Warm interest in fellow human beings
Johan Cullberg studied medicine and got his degree as a physician during the late fifties. He has always taken a warm interest in his fellow human beings, an interest that has influenced his choice of career and professional life. As a young doctor, Cullberg was fascinated by psychiatry and considered going into psychosomatic medicine, i.e. the interaction between body and soul. This fascination was reflected in his doctoral thesis, which was focused on the association between the sex hormones and the psyche.

Meeting women who lost their babies
Early in his professional life Cullberg met several women who had lost their babies during childbirth. He was struck by the intensity in the traumatic experiences of these women, and the massive aftereffect brought into their lives.

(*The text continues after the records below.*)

Lemma segment_text_spec E m A v c B N ps :
  conn_ok c B N ps -> incoming m A ->
  (0 < seg_len m -> overlaps N (N + rcv_wnd (pcb c)) A (seg_len m)) ->
  (is_fin m = 1 -> A + seg_len m <= N + rcv_wnd (pcb c)) ->
  wp (rx_segment_text E m (seg_len m) v)
    (fun x c' _ => text_ok c c' B N (brings c N m A) (snd x) /\ retransmit (fst x) = retransmit v) c.
Proof.
  intros [Ht Hsy Hrx] Hin Hov Hf. unfold rx_segment_text. do 2 wp_step. fold (takes_text (state (pcb c))).
  destruct ((seg_len m >? 0) && takes_text (state (pcb c))) eqn:Hc.
  2:{ wp_step. split; [|done]. split; try done. intros Hs. destruct (Hrx Hs) as [Hre Hcl].
      exists N, ps. split_and!; [|done|done]. apply brings_none; [done|]. pose proof (re_at _ _ _ _ _ _ _ _ Hre) as [_ Hw]. lia. }
  apply andb_true_iff in Hc as [Hpos Htk]. rewrite Z.gtb_ltb in Hpos. apply Z.ltb_lt in Hpos.
  assert (state (pcb c) <> CLOSED) as Hnc by (intros E'; by rewrite E' in Htk). destruct (Hrx Hnc) as [Hre Hcl].
  assert (closed fin_pos N = false) as Hcl0 by (rewrite Hcl; revert Htk; by destruct (state (pcb c))).
  wp_step. eapply wp_mono; [eapply tcp_rx_text_spec; [exact Hre|by apply incoming_carries|auto|]|].
  { intros Ef. by apply Hf. }
  intros [[used wake] fin] c1 e1 [(N' & ps' & HN & Hlo & HR & Hre' & Efin) Hbl Hwk]. simpl in *.
  assert (state (pcb c1) = state (pcb c)) as E1 by exact (f_equal (fun x => state (pcb x)) Hbl).
  assert (snd_una (pcb c1) = snd_una (pcb c)) as E2 by exact (f_equal (fun x => snd_una (pcb x)) Hbl).
  assert (txq c1 = txq c) as E3 by exact (f_equal txq Hbl).
  assert (txok c1) as Ht1 by (unfold txok; by rewrite E3).
  do 2 wp_step. apply wp_bind, wp_require.
  { destruct wake; [|done]. destruct (Hwk eq_refl) as [-> Hq]. simpl. rewrite bool_decide_false by done. done. }
  assert (forall c2, same c1 c2 -> snd_una (pcb c2) = snd_una (pcb c1) -> text_ok c c2 B N (brings c N m A) fin) as Hfinish.
  { intros c2 [G1 G2 G3] G4. split; [done|congruence|congruence|done|]. intros _. exists N', ps'.
    split_and!; [by unfold brings; rewrite Htk|by eapply reassembling_rxv|]. rewrite Efin, Hcl0, orb_false_r. simpl. by rewrite andb_true_r. }
  wp_step. eapply wp_mono with (P := fun _ c2 _ => same c1 c2 /\ snd_una (pcb c2) = snd_una (pcb c1)).
  { destruct wake; [|by wp_step]. unfold signal_rx_wq. do 2 wp_step. destruct (rx_wq c1); by wp_steps. }
  intros th c2 e2 [[G1 G2 G3] G4]. do 5 wp_step. apply wp_when; intros _; wp_steps; (split; [|done]);
    apply Hfinish; try done; by split.
Qed.

Lemma rx_fin_spec E snd_nxt0 v c B N ps :
  txok c -> takes_text (state (pcb c)) = true -> (state (pcb c) = FIN_WAIT1 -> snd_una (pcb c) <> snd_nxt0) ->
  reassembling stream fin_pos lim hd c B N ps -> closed fin_pos N = true ->
  wp (rx_fin E snd_nxt0 v) (fun v' c' _ => rtc (rfc_edge reset) (state (pcb c)) (state (pcb c')) /\ conn_ok c' B N ps /\
    retransmit v' = retransmit v) c.
Proof.
  intros Ht Htk Hun Hre Hcl. unfold rx_fin, st_eqb. do 2 wp_step.
  assert (forall s c', s <> SYN_SENT -> peer_closed s = true -> txok c' -> rxv c' = rxv c -> state (pcb c') = s ->
    conn_ok c' B N ps) as Hok.
  { intros s c' H1 H2 H3 H4 H5. split; [done|congruence|]. intros _. split; [by eapply reassembling_rxv|congruence]. }
  destruct (state (pcb c)) eqn:Hs; try done; simpl; (apply wp_bind, wp_require; [done|]).
  - wp_step. eapply wp_mono; [apply (set_state_spec E CLOSE_WAIT c Ht); rewrite Hs; by right|].
    intros _ c' e (H1 & H2 & H3 & _). wp_step. rewrite H3. split_and!; [apply rtc_once, e_fin|by apply (Hok CLOSE_WAIT)|done].
  - apply wp_bind, wp_require; [apply negb_true_iff, Z.eqb_neq; auto|].
    wp_step. eapply wp_mono; [apply (set_state_spec E CLOSING c Ht); rewrite Hs; by right|].
    intros _ c' e (H1 & H2 & H3 & _). wp_step. rewrite H3. split_and!; [apply rtc_once, e_fin_crossed|by apply (Hok CLOSING)|done].
  - do 3 wp_step. eapply wp_mono; [apply (set_state_spec E TIME_WAIT); [done|simpl; rewrite Hs; by right]|].
    intros _ c' e (H1 & H2 & H3 & _). wp_step. rewrite H3. split_and!; [apply rtc_once, e_fin2|by apply (Hok TIME_WAIT)|done].
Qed.

Lemma handled_mono c c' B lo lo' : lo' <= lo -> handled c B lo c' -> handled c B lo' c'.
Proof. intros H [H1 (N' & ps & H2 & H3)]. split; [done|]. exists N', ps. split; [lia|done]. Qed.

(** The end of the handler: FINs that were acknowledged, text, and the FIN. *)
Lemma text_tail_spec E m A snd_nxt0 v c B N ps :
  conn_ok c B N ps -> incoming m A ->
  (0 < seg_len m -> overlaps N (N + rcv_wnd (pcb c)) A (seg_len m)) ->
  (is_fin m = 1 -> A + seg_len m <= N + rcv_wnd (pcb c)) ->
  wp (let! gone := rx_fin_acked E snd_nxt0 in
      if gone then ret v
      else
        let! y := rx_segment_text E m (seg_len m) v in
        let '(v, fin) := y in
        if fin then rx_fin E snd_nxt0 v else ret v)
    (fun v' c' _ => handled c B (brings c N m A) c' /\ retransmit v' = retransmit v) c.
Proof.
  intros H Hin Hov Hf. wp_step. eapply wp_mono; [by apply (rx_fin_acked_spec E snd_nxt0 c B N ps)|].
  intros gone c1 e1 (R1 & H1 & V1 & U1 & K1 & G1).
  assert (rcv_wnd (pcb c1) = rcv_wnd (pcb c)) as Ew by (unfold rxv in V1; congruence).
  assert (brings c1 N m A = brings c N m A) as Eb by (unfold brings; by rewrite Ew, K1). rewrite <- Eb.
  destruct gone.
  { wp_step. split; [|done]. split; [done|]. exists N, ps. split; [|done]. unfold brings. by rewrite (G1 eq_refl). }
  wp_step. eapply wp_mono; [apply (segment_text_spec E m A v c1 B N ps H1 Hin); by rewrite ?Ew|].
  intros [v' fin] c2 e2 [[T1 T2 T3 T4 T5] Ev]. simpl in *. destruct fin.
  - specialize (T4 eq_refl). assert (state (pcb c1) <> CLOSED) as Hnc by (intros E'; by rewrite E' in T4).
    destruct (T5 Hnc) as (N' & ps' & HN & Hre & Hcl). rewrite <- T2 in T4.
    eapply wp_mono; [apply (rx_fin_spec E snd_nxt0 v' c2 B N' ps'); [done|done| |done|by rewrite Hcl]|].
    { intros E'. rewrite T3. apply U1. congruence. }
    intros v2 c3 e3 (R3 & H3 & E3). split; [|congruence]. split.
    + etrans; [exact R1|]. rewrite <- T2. exact R3.
    + exists N', ps'. done.
  - wp_step. split; [|done]. split; [by rewrite T2|]. destruct H1 as [_ G2 G3].
    destruct (decide (state (pcb c1) = CLOSED)) as [E'|Hnc].
    + exists N, ps. split; [unfold brings; by rewrite E'|]. split; [done|congruence|]. intros Hc. by rewrite T2 in Hc.
    + destruct (T5 Hnc) as (N' & ps' & HN & Hre & Hcl). destruct (G3 Hnc) as [_ Hp].
      exists N', ps'. split; [done|]. split; [done|congruence|]. intros _. split; [done|]. rewrite Hcl, T2. exact Hp.
Qed.

Lemma ack_and_text_spec E m A ack snd_nxt0 win c B N ps :
  conn_ok c B N ps -> state (pcb c) <> CLOSED -> incoming m A ->
  (0 < seg_len m -> overlaps N (N + rcv_wnd (pcb c)) A (seg_len m)) ->
  (is_fin m = 1 -> A + seg_len m <= N + rcv_wnd (pcb c)) ->
  wp (rx_ack_and_text E m ack snd_nxt0 win) 
    (fun v c' _ => handled c B (if wraps_gt ack snd_nxt0 then N else brings c N m A) c' /\ opt_seg (retransmit v)) c.
Proof.
  intros H Hnc Hin Hov Hf. unfold rx_ack_and_text. do 2 wp_step. unfold st_eqb.
  set (lo := if wraps_gt ack snd_nxt0 then N else brings c N m A).
  assert (lo <= brings c N m A) as Hlo by (subst lo; pose proof (brings_ge c N m A); case_match; lia).
  destruct (bool_decide (state (pcb c) = SYN_RECEIVED) && negb _) eqn:Hbad.
  { apply andb_true_iff in Hbad as [Hs%bool_decide_eq_true _]. wp_step. eapply wp_mono; [apply quiet_send_rst, H|]. intros [] c1 e1 Hsm. wp_step. split; [|done].
    apply (handled_mono _ _ _ N); [unfold brings in Hlo; rewrite Hs in Hlo; exact Hlo|]. by eapply handled_same. }
  wp_step. eapply wp_mono with (P := fun _ c1 _ => rtc (rfc_edge reset) (state (pcb c)) (state (pcb c1)) /\
    conn_ok c1 B N ps /\ rxv c1 = rxv c /\ brings c N m A <= brings c1 N m A).
  { apply wp_when; [|done]. intros Hs%bool_decide_eq_true. do 2 wp_step.
    eapply wp_mono; [apply (set_state_ok E ESTABLISHED _ B N ps); simpl; rewrite ?Hs; try done|].
    - eapply conn_ok_same; [|exact H]. split; [apply H|done|done].
    - intros [] c1 e1 (G1 & G2 & G3). split_and!; [|done|done|].
      + rewrite G2, Hs. apply rtc_once, e_ack_of_syn.
      + unfold brings at 1. rewrite Hs. apply brings_ge. }
  intros [] c1 e1 (R1 & H1 & V1 & Hbr). do 2 wp_step. clear Hbad.
  destruct (negb _ && _) eqn:Hgt.
  { wp_step. split; [|done]. split; [done|]. exists N, ps. apply andb_true_iff in Hgt as [_ Hgt]. subst lo. by rewrite Hgt. }
  wp_step. eapply wp_mono with (P := fun _ c2 _ => same c1 c2).
  { destruct (wraps_lte _ _ && _); [apply quiet_rx_ack, H1|by apply quiet_ret, H1]. }
  intros [[ack_same wnd] q] c2 e2 S2. do 3 wp_step. eapply wp_mono with (P := fun _ c3 _ => same c1 c3).
  { destruct (tcp_is_snd_full c1 && _); wp_steps; [|done]. eapply same_trans; [exact S2|]. destruct S2. by split. }
  intros ws c3 e3 S3. wp_step. eapply wp_mono; [apply rx_dup_ack_spec; by destruct S3|].
  intros rt c4 e4 [S4 Hrt]. pose proof (same_trans _ _ _ S3 S4) as S. pose proof (conn_ok_same _ _ _ _ _ S H1) as H4.
  assert (rcv_wnd (pcb c4) = rcv_wnd (pcb c)) as Ew by (destruct S as [_ V _]; unfold rxv in *; congruence).
  eapply wp_mono; [apply (text_tail_spec E m A snd_nxt0 _ c4 B N ps H4 Hin); by rewrite ?Ew|].
  intros v c5 e5 [[R5 Hex] Ev]. split; [|by rewrite Ev]. apply (handled_mono _ _ _ (brings c4 N m A)).
  { etrans; [exact Hlo|]. etrans; [exact Hbr|]. destruct S as [_ V Es]. unfold brings. rewrite Es.
    by replace (rcv_wnd (pcb c4)) with (rcv_wnd (pcb c1)) by (unfold rxv in V; congruence). }
  split; [|done].
  etrans; [exact R1|]. destruct S as [_ _ Es]. by rewrite <- Es.
Qed.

- A comparison is a forest swept over by a hurricane. A tremendous force battered the trees to the ground. Most of them could not resist the force, but snapped and broke into pieces. Some trees bent all the way down to the ground, yet they did not break but were able to slowly straighten up again. Some single trees stood straight up during the hurricane and were soon able to continue growing.

"The time at the the women´s clinic taught me so much"
Cullberg was educated in child psychiatry, something he has had great use of also when working with adult patients.
- All of us have been children, and the grown-up individual has matured from the small child´s experiences.
He was soon offered a job at the women´s clinic at the Karolinska Hospital in Stockholm, Sweden.

- These years taught me so much, they were the university of life. I met women who had faced tremendously difficult situations, including grief and loss. Some had experienced surgery and removal of vital organs, which had influenced their identity as a woman. Others had hard experiences associated to their pregnancy or childbirth. The individuals I met, and their way of coping with their situation, provided a lifelong interest in crises and crises management.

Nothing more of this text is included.